#### Exercise objective
What do the lines from the top of the data through the line with "([compute_result], [stall_result]), writes" say? Quote them exactly and include both ends.

───── Study material

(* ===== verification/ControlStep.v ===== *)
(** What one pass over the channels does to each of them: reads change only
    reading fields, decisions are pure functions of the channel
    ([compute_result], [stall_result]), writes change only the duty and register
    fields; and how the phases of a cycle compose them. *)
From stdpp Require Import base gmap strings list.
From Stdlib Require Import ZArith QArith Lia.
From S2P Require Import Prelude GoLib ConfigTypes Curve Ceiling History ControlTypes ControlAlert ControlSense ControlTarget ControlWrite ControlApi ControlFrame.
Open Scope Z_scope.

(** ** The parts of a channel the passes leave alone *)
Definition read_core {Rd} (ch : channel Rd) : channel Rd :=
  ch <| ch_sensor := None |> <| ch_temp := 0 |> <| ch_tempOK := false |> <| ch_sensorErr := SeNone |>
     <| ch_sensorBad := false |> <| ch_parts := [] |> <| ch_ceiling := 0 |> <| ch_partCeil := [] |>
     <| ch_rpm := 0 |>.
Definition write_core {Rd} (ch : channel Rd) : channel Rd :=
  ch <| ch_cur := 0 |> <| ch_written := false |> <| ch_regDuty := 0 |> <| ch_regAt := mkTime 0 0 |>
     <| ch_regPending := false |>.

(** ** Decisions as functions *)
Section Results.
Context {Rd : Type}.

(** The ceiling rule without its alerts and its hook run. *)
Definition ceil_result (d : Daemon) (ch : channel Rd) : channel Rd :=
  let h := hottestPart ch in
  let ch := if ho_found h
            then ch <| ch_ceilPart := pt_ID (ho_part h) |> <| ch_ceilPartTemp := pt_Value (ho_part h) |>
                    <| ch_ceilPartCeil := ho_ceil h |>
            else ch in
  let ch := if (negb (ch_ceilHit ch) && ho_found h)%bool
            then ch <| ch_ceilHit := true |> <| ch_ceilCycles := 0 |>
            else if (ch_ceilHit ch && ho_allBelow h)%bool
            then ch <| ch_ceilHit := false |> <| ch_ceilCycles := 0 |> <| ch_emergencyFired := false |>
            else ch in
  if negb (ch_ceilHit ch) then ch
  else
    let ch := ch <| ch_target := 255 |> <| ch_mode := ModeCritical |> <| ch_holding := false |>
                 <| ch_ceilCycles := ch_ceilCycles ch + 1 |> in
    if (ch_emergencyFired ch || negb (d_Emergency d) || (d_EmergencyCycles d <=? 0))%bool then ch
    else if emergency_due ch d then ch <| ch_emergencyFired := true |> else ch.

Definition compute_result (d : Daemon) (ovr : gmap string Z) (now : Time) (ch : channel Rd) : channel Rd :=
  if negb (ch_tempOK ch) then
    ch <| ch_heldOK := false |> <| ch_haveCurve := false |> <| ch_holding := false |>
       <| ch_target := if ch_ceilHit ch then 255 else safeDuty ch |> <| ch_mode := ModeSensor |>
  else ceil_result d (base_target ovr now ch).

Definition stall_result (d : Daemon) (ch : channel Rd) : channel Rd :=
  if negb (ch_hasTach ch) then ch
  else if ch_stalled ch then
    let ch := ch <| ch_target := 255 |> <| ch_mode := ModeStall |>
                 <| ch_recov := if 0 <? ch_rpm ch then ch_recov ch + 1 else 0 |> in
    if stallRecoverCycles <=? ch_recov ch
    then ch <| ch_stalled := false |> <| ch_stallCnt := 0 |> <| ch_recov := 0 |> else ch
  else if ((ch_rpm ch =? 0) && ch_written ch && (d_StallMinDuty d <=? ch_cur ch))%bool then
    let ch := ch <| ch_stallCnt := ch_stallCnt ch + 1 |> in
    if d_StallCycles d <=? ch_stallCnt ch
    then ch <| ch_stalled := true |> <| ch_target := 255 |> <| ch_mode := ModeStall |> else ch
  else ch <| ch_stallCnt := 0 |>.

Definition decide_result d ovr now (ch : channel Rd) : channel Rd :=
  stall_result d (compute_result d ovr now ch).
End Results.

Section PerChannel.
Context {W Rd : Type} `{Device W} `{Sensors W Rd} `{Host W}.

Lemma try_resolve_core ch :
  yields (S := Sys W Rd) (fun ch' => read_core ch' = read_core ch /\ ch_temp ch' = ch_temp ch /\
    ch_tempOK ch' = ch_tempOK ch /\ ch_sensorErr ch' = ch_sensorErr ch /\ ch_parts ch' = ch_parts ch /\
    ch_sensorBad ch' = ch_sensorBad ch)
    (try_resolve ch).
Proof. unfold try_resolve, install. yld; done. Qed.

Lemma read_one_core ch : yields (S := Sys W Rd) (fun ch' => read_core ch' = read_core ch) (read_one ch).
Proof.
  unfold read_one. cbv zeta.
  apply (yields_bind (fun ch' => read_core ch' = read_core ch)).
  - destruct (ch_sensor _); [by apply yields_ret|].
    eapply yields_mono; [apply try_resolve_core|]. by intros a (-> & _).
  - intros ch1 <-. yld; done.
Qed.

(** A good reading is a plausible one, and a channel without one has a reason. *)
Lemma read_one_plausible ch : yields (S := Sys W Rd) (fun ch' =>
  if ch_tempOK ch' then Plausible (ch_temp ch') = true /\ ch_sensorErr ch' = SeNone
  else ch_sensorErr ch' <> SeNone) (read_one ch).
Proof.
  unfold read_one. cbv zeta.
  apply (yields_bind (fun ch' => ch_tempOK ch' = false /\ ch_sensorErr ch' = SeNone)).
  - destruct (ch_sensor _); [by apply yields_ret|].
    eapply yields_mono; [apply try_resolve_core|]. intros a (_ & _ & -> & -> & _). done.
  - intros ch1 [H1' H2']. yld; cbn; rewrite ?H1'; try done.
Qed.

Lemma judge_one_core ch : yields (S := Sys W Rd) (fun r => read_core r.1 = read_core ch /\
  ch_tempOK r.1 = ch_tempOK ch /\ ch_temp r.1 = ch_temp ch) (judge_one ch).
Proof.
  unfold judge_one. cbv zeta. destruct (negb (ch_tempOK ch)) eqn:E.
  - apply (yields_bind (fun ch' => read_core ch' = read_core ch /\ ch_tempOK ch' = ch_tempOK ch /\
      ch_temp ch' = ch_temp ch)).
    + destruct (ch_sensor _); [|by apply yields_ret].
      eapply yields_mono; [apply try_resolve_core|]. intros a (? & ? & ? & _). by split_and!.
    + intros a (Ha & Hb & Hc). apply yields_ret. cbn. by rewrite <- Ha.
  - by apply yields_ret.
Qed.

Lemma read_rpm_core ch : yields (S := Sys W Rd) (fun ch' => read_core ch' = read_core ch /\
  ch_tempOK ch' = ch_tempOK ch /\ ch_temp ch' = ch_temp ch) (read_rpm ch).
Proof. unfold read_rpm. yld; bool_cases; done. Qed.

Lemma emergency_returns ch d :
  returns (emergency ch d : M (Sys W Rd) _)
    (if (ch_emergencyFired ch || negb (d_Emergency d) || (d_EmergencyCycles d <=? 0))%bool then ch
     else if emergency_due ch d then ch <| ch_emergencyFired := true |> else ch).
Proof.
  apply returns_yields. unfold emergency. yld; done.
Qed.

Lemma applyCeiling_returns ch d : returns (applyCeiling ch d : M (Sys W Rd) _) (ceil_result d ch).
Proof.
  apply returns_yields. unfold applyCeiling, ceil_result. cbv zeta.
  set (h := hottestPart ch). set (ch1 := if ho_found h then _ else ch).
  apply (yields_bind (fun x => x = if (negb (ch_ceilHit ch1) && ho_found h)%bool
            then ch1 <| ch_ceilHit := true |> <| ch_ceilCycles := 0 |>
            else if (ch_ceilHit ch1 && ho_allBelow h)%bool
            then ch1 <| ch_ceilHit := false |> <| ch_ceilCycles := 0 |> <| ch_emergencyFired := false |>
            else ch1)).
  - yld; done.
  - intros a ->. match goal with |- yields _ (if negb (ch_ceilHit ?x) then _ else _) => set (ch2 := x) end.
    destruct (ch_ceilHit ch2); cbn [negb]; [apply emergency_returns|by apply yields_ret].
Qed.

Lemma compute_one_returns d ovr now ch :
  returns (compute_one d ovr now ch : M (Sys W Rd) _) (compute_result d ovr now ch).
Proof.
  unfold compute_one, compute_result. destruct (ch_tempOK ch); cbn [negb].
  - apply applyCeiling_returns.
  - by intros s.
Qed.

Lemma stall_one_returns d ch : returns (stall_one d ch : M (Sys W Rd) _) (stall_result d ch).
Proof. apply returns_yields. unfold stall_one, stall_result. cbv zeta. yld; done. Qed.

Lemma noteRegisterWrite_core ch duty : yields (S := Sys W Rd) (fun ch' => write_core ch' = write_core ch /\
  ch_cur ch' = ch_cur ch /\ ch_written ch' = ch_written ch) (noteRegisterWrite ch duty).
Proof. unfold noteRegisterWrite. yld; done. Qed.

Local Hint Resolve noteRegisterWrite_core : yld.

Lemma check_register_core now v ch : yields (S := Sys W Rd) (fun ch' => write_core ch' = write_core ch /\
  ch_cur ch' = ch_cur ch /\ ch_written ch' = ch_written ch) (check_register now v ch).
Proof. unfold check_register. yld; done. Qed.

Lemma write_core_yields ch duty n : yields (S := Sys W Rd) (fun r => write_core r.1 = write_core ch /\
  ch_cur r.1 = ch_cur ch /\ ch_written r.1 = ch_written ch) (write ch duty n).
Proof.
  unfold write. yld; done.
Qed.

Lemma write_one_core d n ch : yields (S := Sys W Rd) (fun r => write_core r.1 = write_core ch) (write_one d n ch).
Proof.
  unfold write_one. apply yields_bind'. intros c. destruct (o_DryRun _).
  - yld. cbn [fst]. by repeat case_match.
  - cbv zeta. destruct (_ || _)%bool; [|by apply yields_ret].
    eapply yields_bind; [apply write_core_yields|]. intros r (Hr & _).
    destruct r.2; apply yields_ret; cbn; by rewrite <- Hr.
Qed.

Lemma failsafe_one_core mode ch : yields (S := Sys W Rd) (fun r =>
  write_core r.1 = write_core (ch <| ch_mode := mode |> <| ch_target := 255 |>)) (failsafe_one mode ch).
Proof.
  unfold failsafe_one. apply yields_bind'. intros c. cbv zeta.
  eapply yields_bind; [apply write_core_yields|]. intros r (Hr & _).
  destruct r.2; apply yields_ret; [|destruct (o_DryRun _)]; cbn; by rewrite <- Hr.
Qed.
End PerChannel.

──────────

#### Solution
(* ===== verification/ControlStep.v ===== *)
(** What one pass over the channels does to each of them: reads change only
    reading fields, decisions are pure functions of the channel
    ([compute_result], [stall_result]), writes change only the duty and register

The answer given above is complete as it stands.